A Experiência, Mutação Genética - Último Capítulo IX - "O Fim Digno de um Heroi"

O clima agora era frio, gotas prateadas despencavam do céu nebuloso. Garoava levemente no “bairro dos cadáveres”, assim chamado pelos militares que adentravam armados com tanques e helicópteros. O prédio da prefeitura emanava chamas, catástrofe causada provavelmente pelo pânico das pessoas pós-acidente. Mesmo com a chuva outonal, as chamas continuavam a se propagarem infinitamente, evitando assim a aproximação das aeronaves.

Antenor, Ricardo e Cesar caminhavam pela Avenida Presidente Lincoln, arrasada pela destruição total. Havia muitos carros carbonizados, isso sem contar as casas e os corpos mutilados nas calçadas. Antenor respirava ainda com muita dificuldade, o ferimento provocado pelo projétil ardia-lhe o peito. Mas a força de vontade de reencontrar Jéssica, não o deixava desistir. Iria mesmo até o inferno se necessário. “Fiz uma promessa, e vou cumpri-la”, dizia isso para si mesmo; conversando internamente com seus pensamentos mansos.

Ao ver as aeronaves se aglomerarem em torno do prédio da prefeitura, Ricardo se manifesta:

-Por que eles estão indo em direção ao prédio da prefeitura? O prefeito nem mora aqui.
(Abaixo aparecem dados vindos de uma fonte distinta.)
(* ===== verification/Config.v ===== *)
(** * Config: the foundation's configuration and lifecycle

    Models [include/binance_market_data/gateway/v1/config.hpp] and [lifecycle.hpp],
    [src/src/config.cpp] and [src/src/lifecycle.cpp]: the strict UTF-8 check of a
    symbol, the listen endpoint parser, [validate_config] and the [Foundation]
    start/stop seam.  A symbol is checked against the mathematical definition of
    UTF-8 ([utf8]); the endpoint parser against its grammar. *)

From Stdlib Require Import Ascii.
From S2P Require Import Prelude Text.

Open Scope gateway_scope.

(** The two enumerations have a fixed underlying type: a variable may hold any of
    its values, and [validate_config] checks it. *)
Definition Venue_Binance : Z := 0.
Definition Market_Spot : Z := 0.
Definition Market_UsdMPerpetual : Z := 1.

Inductive ConfigErrorCode : Type :=
| InvalidVenue
| InvalidMarket
| InvalidSymbol
| InvalidEndpoint
| InvalidQueueCapacity.

Record ConfigError : Type := MkConfigError {
  config_error_code : ConfigErrorCode;
  config_error_field : string;
  config_error_message : string
}.

Record ListenEndpoint : Type := MkListenEndpoint {
  host : string;
  port : Z
}.

Record GatewayConfig : Type := MkGatewayConfig {
  venue : Z;
  market : Z;
  symbol : string;
  grpc_listen : ListenEndpoint;
  queue_capacity : Z
}.

Record ValidatedGatewayConfig : Type := MkValidatedGatewayConfig { value_ : GatewayConfig }.

Definition EndpointResult : Type := ListenEndpoint + ConfigError.
Definition ConfigResult : Type := ValidatedGatewayConfig + ConfigError.

(** ** Symbols *)

Definition kMaxHostLength : nat := 253.

(** The bytes of a string. *)
Definition bytes_of (s : string) : list Z := code <$> String.list_ascii_of_string s.

Definition is_continuation (byte : Z) : bool := (0x80 <=? byte)%Z && (byte <=? 0xBF)%Z.

(** The loop of [valid_symbol] from one offset on; a failed bound check on
    [offset + k] is a list that is too short. *)
Fixpoint valid_scalars (value : list Z) : bool :=
  match value with
  | [] => true
  | lead :: rest =>
      if (lead <=? 0x7F)%Z then
        if (lead <=? 0x20)%Z || (lead =? 0x7F)%Z then false else valid_scalars rest
      else if (0xC2 <=? lead)%Z && (lead <=? 0xDF)%Z then
        match rest with
        | second :: rest => if negb (is_continuation second) then false else valid_scalars rest
        | _ => false
        end
      else if (0xE0 <=? lead)%Z && (lead <=? 0xEF)%Z then
        match rest with
        | second :: third :: rest =>
            if negb (is_continuation third) || ((lead =? 0xE0)%Z && (second <? 0xA0)%Z)
               || ((lead =? 0xED)%Z && (0xA0 <=? second)%Z) || negb (is_continuation second)
            then false else valid_scalars rest
        | _ => false
        end
      else if (0xF0 <=? lead)%Z && (lead <=? 0xF4)%Z then
        match rest with
        | second :: third :: fourth :: rest =>
            if negb (is_continuation third) || negb (is_continuation fourth)
               || ((lead =? 0xF0)%Z && (second <? 0x90)%Z)
               || ((lead =? 0xF4)%Z && (0x8F <? second)%Z) || negb (is_continuation second)
            then false else valid_scalars rest
        | _ => false
        end
      else false
  end.

Definition valid_symbol (value : string) : bool :=
  if bool_decide (value = "") then false else valid_scalars (bytes_of value).

(** ** Endpoints *)

Definition hostname_character (c : ascii) : bool :=
  in_range "a" "z" c || in_range "A" "Z" c || in_range "0" "9" c
  || bool_decide (c = "."%char) || bool_decide (c = "-"%char) || bool_decide (c = ":"%char).

Definition valid_host_token (value : string) : bool :=
  if bool_decide (value = "") || bool_decide (kMaxHostLength < String.length value)
  then false else all_chars hostname_character value.

Definition endpoint_error (message : string) : ConfigError :=
  MkConfigError InvalidEndpoint "grpc-listen" message.

Definition parse_port (host port : string) : EndpointResult :=
  fail_if negb (valid_host_token host) || bool_decide (port = "")
    with endpoint_error "endpoint must contain a non-empty safe ASCII host token and port" ;;
  match parse_decimal u32_max port with
  | Some parsed_port =>
      fail_if (parsed_port =? 0)%Z || (u16_max <? parsed_port)%Z
        with endpoint_error "port must be an integer in the range 1..65535" ;;
      inl (MkListenEndpoint host parsed_port)
  | None => inr (endpoint_error "port must be an integer in the range 1..65535")
  end.

Definition parse_listen_endpoint (value : string) : EndpointResult :=
  match value with
  | EmptyString => inr (endpoint_error "endpoint is required")
  | String front _ =>
      if bool_decide (front = "["%char) then
        match find_char "]" value with
        | Some close_bracket =>
            if bool_decide (String.get (close_bracket + 1) value = Some ":"%char)
            then parse_port (take_string (close_bracket - 1) (drop_string 1 value))
                            (drop_string (close_bracket + 2) value)
            else inr (endpoint_error "IPv6 endpoints must use [host]:port")
        | None => inr (endpoint_error "IPv6 endpoints must use [host]:port")
        end
      else
        match rfind_char ":" value with
        | Some colon =>
            if bool_decide (find_char ":" value = Some colon)
            then parse_port (take_string colon value) (drop_string (colon + 1) value)
            else inr (endpoint_error "endpoint must use host:port or [ipv6]:port")
        | None => inr (endpoint_error "endpoint must use host:port or [ipv6]:port")
        end
  end.

(** ** Validation *)

Definition validate_endpoint (config : GatewayConfig) : ConfigResult :=
  fail_if negb (valid_host_token (host (grpc_listen config)))
          || (port (grpc_listen config) =? 0)%Z
    with endpoint_error "endpoint must contain a non-empty safe ASCII host token and port" ;;
  inl (MkValidatedGatewayConfig config).

Definition validate_config (config : GatewayConfig) : ConfigResult :=
  fail_if negb (venue config =? Venue_Binance)%Z
    with MkConfigError InvalidVenue "venue" "only binance is supported" ;;
  fail_if negb (market config =? Market_Spot)%Z && negb (market config =? Market_UsdMPerpetual)%Z
    with MkConfigError InvalidMarket "market" "market must be spot or usd-m-perpetual" ;;
  fail_if negb (valid_symbol (symbol config))
    with MkConfigError InvalidSymbol "symbol"
           ("symbol must be a non-empty strict UTF-8 scalar identity without " +:+
            "ASCII C0/whitespace or DEL bytes") ;;
  fail_if (queue_capacity config =? 0)%Z
    with MkConfigError InvalidQueueCapacity "queue-capacity"
           "queue capacity must be greater than zero" ;;
  validate_endpoint config.

(** ** The lifecycle seam *)

Inductive LifecycleState : Type :=
| Constructed
| Running
| Stopped.

#[export] Instance LifecycleState_eq_dec : EqDecision LifecycleState.
Proof. solve_decision. Defined.

Inductive LifecycleErrorCode : Type :=
| AlreadyRunning
| AlreadyStopped
| NotRunning.

Record LifecycleError : Type := MkLifecycleError {
  lifecycle_error_code : LifecycleErrorCode;
  lifecycle_error_state : LifecycleState
}.

Record Foundation : Type := MkFoundation {
  config_ : GatewayConfig;
  state_ : LifecycleState
}.
#[export] Instance Foundation_eta : Eta Foundation :=
  λ r, MkFoundation (config_ r) (state_ r).

Definition foundation_make (config : ValidatedGatewayConfig) : Foundation :=
  MkFoundation (value_ config) Constructed.

Definition foundation_start (f : Foundation) : Foundation * (LifecycleState + LifecycleError) :=
  if bool_decide (state_ f = Running) then (f, inr (MkLifecycleError AlreadyRunning (state_ f)))
  else if bool_decide (state_ f = Stopped)
  then (f, inr (MkLifecycleError AlreadyStopped (state_ f)))
  else (f <| state_ := Running |>, inl Running).

Definition foundation_stop (f : Foundation) : Foundation * (LifecycleState + LifecycleError) :=
  if bool_decide (state_ f = Constructed) then (f, inr (MkLifecycleError NotRunning (state_ f)))
  else if bool_decide (state_ f = Stopped)
  then (f, inr (MkLifecycleError AlreadyStopped (state_ f)))
  else (f <| state_ := Stopped |>, inl Stopped).

(** A sequence of calls, and the states the successful ones returned. *)
Inductive FoundationCall : Type := CallStart | CallStop.

Fixpoint foundation_run (calls : list FoundationCall) (f : Foundation)
  : Foundation * list LifecycleState :=
  match calls with
  | [] => (f, [])
  | c :: rest =>
      let '(f', r) := match c with CallStart => foundation_start f | CallStop => foundation_stop f end in
      let '(f'', l) := foundation_run rest f' in
      (f'', match r with inl s => s :: l | inr _ => l end)
  end.

(** ** UTF-8 *)

(** The encoding of a Unicode scalar value. *)
Definition utf8 (c : Z) : list Z :=
  (if c <? 0x80 then [c]
   else if c <? 0x800 then [0xC0 + c / 64; 0x80 + c mod 64]
   else if c <? 0x10000 then [0xE0 + c / 4096; 0x80 + c / 64 mod 64; 0x80 + c mod 64]
   else [0xF0 + c / 262144; 0x80 + c / 4096 mod 64; 0x80 + c / 64 mod 64; 0x80 + c mod 64])%Z.
(** *** The loop *)

Definition coordinator_iteration (generation : Z) : Thread (outcome LoopControl) :=
  down ← shutdown_seen;
  if down : bool then mret (Returned LoopBreak) else
  let! created := create_attempt generation in
  match created with
  | None =>
      set_terminal RcInternalFailure (internal_error "attempt factory returned null") false ;;
      mret (Returned LoopReturn)
  | Some attempt =>
      down ← shutdown_seen;
      if down : bool then end_with_shutdown attempt else
      let! timing := generation_timing attempt in
      modify (λ s, s <| observation ::= λ o,
                     o <| ro_generation_started_monotonic_ns := fst <$> timing |> |>) ;;
      let! start_result := call (w_attempt_start attempt) in
      down ← shutdown_seen;
      if down : bool then end_with_shutdown attempt else
      let! watched := (if bool_decide (start_result = TsStarted)
                       then watch_generation generation attempt timing
                       else mret (Returned (inr false))) in
      match watched with
      | inl c => mret (Returned c)
      | inr planned_rotation_due => settle_generation generation attempt planned_rotation_due
      end
  end.

(** One iteration with the handlers of the loop: the generation of the next one. *)
Definition coordinator_step (generation : Z) : Thread (option Z) :=
  r ← coordinator_iteration generation;
  match r with
  | Returned (LoopNext next) => mret (Some next)
  | Returned _ => mret None
  | Threw =>
      message ← read (λ s, w_what (world s));
      close_source_after_exception ;;
      set_terminal RcInternalFailure (internal_error message) false ;;
      mret None
  end.

(** [coordinator_loop], for at most [fuel] iterations; [false] when they are not
    enough. *)
Fixpoint coordinator_loop (fuel : nat) (generation : Z) : Thread bool :=
  match fuel with
  | 0 => mret false
  | S fuel =>
      next ← coordinator_step generation;
      match next with
      | None => mret true
      | Some generation => coordinator_loop fuel generation
      end
  end.
(* ===== verification/RecoveryProtocol.v ===== *)
(** * RecoveryProtocol: what the coordinator does to its collaborators

    [Traced X] is a world that records the calls that matter; [monitor] is the
    protocol those calls must follow: one transport at a time, a source generation
    opened, quiesced and closed in this order, a reset of the projection only after
    the transport has stopped and its source is closed, and generations that count
    the resets.  [recovery_step] interleaves the coordinator's thread with the
    callers of [stop] and [quiesce_for_acceptance] and with any activity of the
    collaborators; [recovery_inv] is kept by every step. *)

From S2P Require Import Prelude Ring Wire Text Session OrderBookPublication.
From S2P Require Import Programs Projection MarketRuntime Recovery.
Import Coordination.

Open Scope gateway_scope.

(** ** Traces *)

Inductive WorldCall : Type :=
| CallCreate (generation : Z) (attempt : option Z)
| CallStart (attempt : Z)
| CallStop (attempt : Z)
| CallOpen (generation : Z) (ok : bool)
| CallQuiesce (generation : Z) (ok : bool)
| CallClose (generation : Z) (o : SourceGenerationCloseOutcome) (ok : bool)
| CallReset (ok : bool).

(** The trace is kept newest call first. *)
Record Traced (X : Type) : Type := MkTraced {
  inner : X;
  trace : list WorldCall
}.
Arguments MkTraced {X} _ _.
Arguments inner {X} _.
Arguments trace {X} _.

Definition succeeded (r : outcome bool) : bool :=
  match r with Returned b => b | Threw => false end.

Section Traced.
Context `{L : ProjectionLibrary} {X : Type} `{RW : !RecoveryWorld X}.

(** A call that is not recorded, and one that is. *)
Definition silent {A} (f : X → X * A) (t : Traced X) : Traced X * A :=
  (MkTraced (fst (f (inner t))) (trace t), snd (f (inner t))).

Definition logged {A} (event : A → WorldCall) (f : X → X * A) (t : Traced X) : Traced X * A :=
  (MkTraced (fst (f (inner t))) (event (snd (f (inner t))) :: trace t), snd (f (inner t))).

#[export] Instance traced_world : RecoveryWorld (Traced X) := {
  w_clock := silent w_clock;
  w_runtime_start := silent w_runtime_start;
  w_runtime_stop := λ t, MkTraced (w_runtime_stop (inner t)) (trace t);
  w_runtime_observe := silent w_runtime_observe;
  w_wait_until_live_or_recovery_required := silent w_wait_until_live_or_recovery_required;
  w_wait_until_recovery_required := silent w_wait_until_recovery_required;
  w_wait_until_recovery_required_for := λ d, silent (w_wait_until_recovery_required_for d);
  w_submit_transport_failure := silent w_submit_transport_failure;
  w_reset_for_rebootstrap :=
    logged (λ r, CallReset match r with Returned RrReset => true | _ => false end)
      w_reset_for_rebootstrap;
  w_reset_live_for_planned_rebootstrap :=
    logged (λ r, CallReset match r with Returned PrReset => true | _ => false end)
      w_reset_live_for_planned_rebootstrap;
  w_attempt_factory := λ g,
    logged (λ r, CallCreate g match r with Returned a => a | Threw => None end)
      (w_attempt_factory g);
  w_attempt_start := λ a, logged (λ _, CallStart a) (w_attempt_start a);
  w_attempt_stop := λ a t, MkTraced (w_attempt_stop a (inner t)) (CallStop a :: trace t);
  w_attempt_observe := λ a, silent (w_attempt_observe a);
  w_lifecycle_open := λ g, logged (λ r, CallOpen g (succeeded r)) (w_lifecycle_open g);
  w_lifecycle_quiesce := λ g, logged (λ r, CallQuiesce g (succeeded r)) (w_lifecycle_quiesce g);
  w_lifecycle_close := λ g o,
    logged (λ r, CallClose g o (succeeded r)) (w_lifecycle_close g o);
  w_wait_backoff := λ d t, MkTraced (w_wait_backoff d (inner t)) (trace t);
  w_copies := silent w_copies;
  w_what := λ t, w_what (inner t)
}.
End Traced.

(** ** The protocol *)

(** How far the generation of the next reset has come. *)
Inductive Phase : Type :=
| PhFresh
| PhCreated
| PhOpened.

#[export] Instance Phase_eq_dec : EqDecision Phase.
Proof. solve_decision. Defined.

(** The current transport and whether it was stopped, the open source generation and
    whether it was quiesced, the generation of the next attempt and its phase. *)
Record Protocol : Type := MkProtocol {
  p_transport : option (Z * bool);
  p_source : option (Z * bool);
  p_next : Z;
  p_phase : Phase
}.
#[export] Instance Protocol_eta : Eta Protocol :=
  λ r, MkProtocol (p_transport r) (p_source r) (p_next r) (p_phase r).

Definition quiet (p : Protocol) : bool :=
  match p_transport p with Some (_, stopped) => stopped | None => true end.

(** [None] is a violation. *)
Definition protocol_step (c : WorldCall) (p : Protocol) : option Protocol :=
  match c with
  | CallCreate g created =>
      if quiet p && bool_decide (p_source p = None) && (g =? p_next p)%Z
         && bool_decide (p_phase p = PhFresh)
      then Some (match created with
                 | Some a => p <| p_transport := Some (a, false) |> <| p_phase := PhCreated |>
                 | None => p
                 end)
      else None
  | CallStart a => if bool_decide (fst <$> p_transport p = Some a) then Some p else None
  | CallStop a =>
      Some (if bool_decide (fst <$> p_transport p = Some a)
            then p <| p_transport := Some (a, true) |> else p)
  | CallOpen g ok =>
      if bool_decide (p_source p = None) && (g =? p_next p)%Z
         && bool_decide (p_phase p = PhCreated)
      then Some (if ok : bool then p <| p_source := Some (g, false) |> <| p_phase := PhOpened |>
                 else p)
      else None
  | CallQuiesce g ok =>
      if bool_decide (p_source p = Some (g, false)) && quiet p
      then Some (if ok : bool then p <| p_source := Some (g, true) |> else p)
      else None
  | CallClose g _ ok =>
      if bool_decide (p_source p = Some (g, true))
      then Some (if ok : bool then p <| p_source := None |> else p)
      else None
  | CallReset ok =>
      if quiet p && bool_decide (p_source p = None)
      then Some (if ok : bool then p <| p_next ::= u64_succ |> <| p_phase := PhFresh |> else p)
      else None
  end.

Fixpoint monitor (calls : list WorldCall) : option Protocol :=
  match calls with
  | [] => Some (MkProtocol None None 1 PhFresh)
  | c :: older => monitor older ≫= protocol_step c
  end.

(** ** The concurrent system *)

Section Protocol.
Context `{L : ProjectionLibrary} {X : Type} `{RW : !RecoveryWorld X}.
Abbreviation State := (@Coordinator L (Traced X)).
Implicit Types (s : State).

(** What the other threads of the program may do to the collaborators. *)
Context (interferes : X → X → Prop).

(** The other threads: the callers of [stop], [quiesce_for_acceptance] and the
    observers, and what happens meanwhile in the collaborators.  A section under
    [mutex_] waits for the lock. *)
Inductive other_step : State → State → Prop :=
| other_stop s : locked s = false → other_step s (fst (stop_begin s))
| other_quiesce s : locked s = false → other_step s (fst (quiesce_begin s))
| other_request_stop s : shutdown_requested s = true → other_step s (request_stop s)
| other_stop_attempt a s : shutdown_requested s = true → other_step s (stop_seen_attempt a s)
| other_world x s :
    interferes (inner (world s)) x →
    other_step s (s <| world := MkTraced x (trace (world s)) |>).

Inductive CoordinatorThread : Type :=
| CoordinatorNone
| CoordinatorRunning (p : prog State (option Z))
| CoordinatorExited
| CoordinatorJoined (p : prog State ()).

Definition forget {A} (p : prog State A) : prog State () := _ ← p; mret ().

(** [start] is not concurrent with the other operations; the sections after the join
    follow the exit of the thread (or there is none). *)
Inductive recovery_step : State * CoordinatorThread → State * CoordinatorThread → Prop :=
| step_start s s' r :
    run start s = (s', r) →
    recovery_step (s, CoordinatorNone)
      (s', match r with RtStarted => CoordinatorRunning (coordinator_step 1)
           | _ => CoordinatorNone end)
| step_other s s' t : other_step s s' → recovery_step (s, t) (s', t)
| step_thread s f k :
    recovery_step (s, CoordinatorRunning (Step f k)) (f s, CoordinatorRunning (k s))
| step_next s g :
    recovery_step (s, CoordinatorRunning (Done (Some g)))
                  (s, CoordinatorRunning (coordinator_step g))
| step_exit s :
    recovery_step (s, CoordinatorRunning (Done None)) (s, CoordinatorExited)
| step_join_stop s t :
    t = CoordinatorExited ∨ t = CoordinatorNone → started s = true →
    shutdown_requested s = true →
    recovery_step (s, t) (s, CoordinatorJoined (forget stop_joined))
| step_join_quiesce s retained :
    started s = true → shutdown_requested s = true →
    recovery_step (s, CoordinatorExited) (s, CoordinatorJoined (forget (quiesce_joined retained)))
| step_joined s f k :
    recovery_step (s, CoordinatorJoined (Step f k)) (f s, CoordinatorJoined (k s))
| step_done s u :
    recovery_step (s, CoordinatorJoined (Done u)) (s, CoordinatorExited).

Definition recovery_start (w : State * CoordinatorThread) : Prop :=
  ∃ planned configured x,
    make true planned configured configured configured true (MkTraced x []) = Some (fst w) ∧
    snd w = CoordinatorNone.
(* ===== verification/Json.v ===== *)
(** * Json: the decoded documents of the Binance parsers

    [nlohmann::json] is a third-party library: decoding a text is a parameter
    ([JsonLibrary]), and its values are the type [Json] the library documents (the
    three number types apart, object members with unique keys).  The accessors are
    those of the anonymous namespaces of [src/src/g4/spot_protocol.cpp] and
    [src/src/g11/usdm_protocol.cpp], which are the same in both files.

    [carries] says that a document has, among others, some given members; [fields]
    turns the accessors' tests into it. *)

From S2P Require Import Prelude Wire.

Open Scope gateway_scope.

(** A floating-point value is never read. *)
Inductive Json : Type :=
| JsonNull
| JsonBoolean (b : bool)
| JsonUnsigned (n : Z)
| JsonInteger (n : Z)
| JsonFloat
| JsonString (text : string)
| JsonArray (elements : list Json)
| JsonObject (members : list (string * Json)).

(** [Json::parse(begin, end, nullptr, false)]: [None] is a discarded value. *)
Class JsonLibrary : Type := { json_parse : string → outcome (option Json) }.

Definition is_object (value : Json) : bool :=
  match value with JsonObject _ => true | _ => false end.

Fixpoint lookup_member (members : list (string * Json)) (name : string) : option Json :=
  match members with
  | [] => None
  | (key, value) :: rest =>
      if bool_decide (key = name) then Some value else lookup_member rest name
  end.

(** [value.find(name)], [end()] when the value is not an object. *)
Definition find (value : Json) (name : string) : option Json :=
  match value with JsonObject members => lookup_member members name | _ => None end.

Definition contains (value : Json) (name : string) : bool :=
  bool_decide (is_Some (find value name)).

(** *** Errors *)

Inductive ProtocolErrorCode : Type :=
| InvalidJson
| InvalidShape
| InvalidField
| WrongEvent
| WrongSymbol
| InvalidQuantum
| InvalidMarketMetadata.

Record ProtocolError : Type := MkProtocolError {
  pe_code : ProtocolErrorCode;
  pe_field : string;
  pe_message : string
}.

(** *** Accessors *)

Definition has_required_keys (value : Json) (expected : list string) : bool :=
  is_object value && forallb (contains value) expected.

Definition unsigned_field (object : Json) (name : string) : option Z :=
  match find object name with Some (JsonUnsigned n) => Some n | _ => None end.

Definition string_field (object : Json) (name : string) : option string :=
  match find object name with Some (JsonString text) => Some text | _ => None end.

Definition boolean_field (object : Json) (name : string) : option bool :=
  match find object name with Some (JsonBoolean b) => Some b | _ => None end.

Definition parse_json `{J : JsonLibrary} (payload : string) : Json + ProtocolError :=
  match json_parse payload with
  | Returned (Some parsed) => inl parsed
  | Returned None => inr (MkProtocolError InvalidJson "payload" "payload is not valid JSON")
  | Threw => inr (MkProtocolError InvalidJson "payload" "payload could not be decoded")
  end.

(** [append_levels]: the levels appended to [output]. *)
Fixpoint append_level_elements (elements : list Json) (output : list PriceLevel)
  (field_name : string) : list PriceLevel + ProtocolError :=
  match elements with
  | [] => inl output
  | JsonArray [JsonString price; JsonString quantity] :: rest =>
      append_level_elements rest (output ++ [MkPriceLevel price quantity]) field_name
  | _ =>
      inr (MkProtocolError InvalidField field_name "each depth level must be exactly two strings")
  end.

Definition append_levels (levels : Json) (output : list PriceLevel) (field_name : string)
  : list PriceLevel + ProtocolError :=
  match levels with
  | JsonArray elements => append_level_elements elements output field_name
  | _ => inr (MkProtocolError InvalidField field_name "depth side must be an array")
  end.

(** [root.at(name)] after [has_required_keys]. *)
Definition at_member (value : Json) (name : string) : Json := default JsonNull (find value name).

(** ** What the accessors tell *)

(** The document has these members, whatever else it has. *)
Definition carries (value : Json) (members : list (string * Json)) : Prop :=
  Forall (λ m, find value (fst m) = Some (snd m)) members.

Lemma unsigned_field_spec v name n :
  unsigned_field v name = Some n ↔ find v name = Some (JsonUnsigned n).
Proof. unfold unsigned_field. split; [|by intros ->]. intros H. break_all. done. Qed.

Lemma string_field_spec v name t :
  string_field v name = Some t ↔ find v name = Some (JsonString t).
Proof. unfold string_field. split; [|by intros ->]. intros H. break_all. done. Qed.

Lemma boolean_field_spec v name b :
  boolean_field v name = Some b ↔ find v name = Some (JsonBoolean b).
Proof. unfold boolean_field. split; [|by intros ->]. intros H. break_all. done. Qed.

Lemma find_object v name j : find v name = Some j → is_object v = true.
Proof. by destruct v. Qed.

Lemma contains_find v name j : find v name = Some j → contains v name = true.
Proof. intros H. unfold contains. rewrite H. by apply bool_decide_eq_true. Qed.

(** The levels of a side as a document. *)
Definition level_json (l : PriceLevel) : Json :=
  JsonArray [JsonString (level_price l); JsonString (level_quantity l)].
Definition levels_json (ls : list PriceLevel) : Json := JsonArray (level_json <$> ls).

Lemma append_level_elements_spec es output name ls :
  append_level_elements es output name = inl ls ↔
  ∃ new, es = level_json <$> new ∧ ls = output ++ new.
Proof.
  revert output. induction es as [|e es IH]; intros output; simpl.
  - split; [intros [= <-]; exists []; by rewrite app_nil_r|].
    intros ([|] & Hm & ->); [by rewrite app_nil_r|done].
  - split.
    + intros H. break_all. apply IH in H as (new & -> & ->).
      eexists (MkPriceLevel _ _ :: new). split; [done|]. by rewrite <- app_assoc.
    + intros ([|[p q] new] & Hm & ->); [done|]. injection Hm as -> ->. cbn.
      apply IH. exists new. by rewrite <- app_assoc.
Qed.

Lemma append_levels_spec v name ls :
  append_levels v [] name = inl ls ↔ v = levels_json ls.
Proof.
  unfold append_levels, levels_json. split.
  - destruct v; try done. rewrite append_level_elements_spec. by intros (new & -> & ->).
  - intros ->. apply append_level_elements_spec. by exists ls.
Qed.

Lemma at_member_spec v name j :
  contains v name = true → at_member v name = j ↔ find v name = Some j.
Proof.
  unfold contains, at_member. intros H%bool_decide_eq_true. destruct H as [x ->]. simpl.
  split; [by intros ->|by intros [= ->]].
Qed.

Lemma carries_cons v name j ms :
  carries v ((name, j) :: ms) ↔ find v name = Some j ∧ carries v ms.
Proof. unfold carries. by rewrite Forall_cons. Qed.

Lemma carries_nil v : carries v [] ↔ True.
Proof. split; [done|]. intros _. apply Forall_nil_2. Qed.

(** A document that carries some members has their keys. *)
Lemma carries_keys v ms :
  ms ≠ [] → carries v ms → has_required_keys v (fst <$> ms) = true.
Proof.
  intros Hne Hc. unfold has_required_keys. apply andb_true_iff. split.
  - destruct ms as [|m ms]; [done|]. apply Forall_cons in Hc as [H _]. by eapply find_object.
  - apply forallb_forall. intros k Hk. apply list_elem_of_In, list_elem_of_fmap in Hk as (m & -> & Hm).
    eapply contains_find. by eapply (proj1 (Forall_forall _ _) Hc).
Qed.

Lemma required_key v ks name :
  has_required_keys v ks = true → name ∈ ks → contains v name = true.
Proof.
  intros [_ H]%andb_true_iff Hin. by apply (proj1 (forallb_forall _ _) H), list_elem_of_In.
Qed.

(** [read_tests] turns the tests of a parser that returned into propositions. *)
Ltac read_tests :=
  repeat first
    [ rewrite fail_if_inl in *
    | rewrite sum_bind_inl in *
    | rewrite negb_false_iff in *
    | rewrite orb_false_iff in *
    | rewrite bool_decide_eq_true in *
    | rewrite bool_decide_eq_false in *
    | rewrite unsigned_field_spec in *
    | rewrite string_field_spec in *
    | rewrite boolean_field_spec in *
    | rewrite append_levels_spec in * ].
-Você ainda pergunta o porquê. Tu achas mesmo que eles se preocupam conosco? Por que eles não agiram antes?! Agora que tudo está em ruínas, eles vêm para nos ajudar? Que porra é essa?! Cambadas de filhos da puta! Só aparecem para pedir nossos votos – desabafou Cesar.

Não era possível dizer ao certo se Cesar chorava ou se era mesmo, apenas gotas de chuva. Porém, sua expressão parecia triste.

-Amigos, agora não é o momento de discutirmos os problemas sociais. Vamos reencontrar Jéssica e ficarmos atentos. Por mais que aqui esteja calma a situação – concluiu enfim Antenor.

O ronco estrondoso dos tanques podia ser ouvido e com os mesmo ruídos, o estalar dos ossos dos cadáveres expostos ao chão, como lixos urbanos a espera dos funcionários de limpeza. Nos canteiros das calçadas, água e sangue desaguavam juntos, fluindo diretamente num ralo de esgoto.

-Olhe Antenor! Lá no último andar do prédio!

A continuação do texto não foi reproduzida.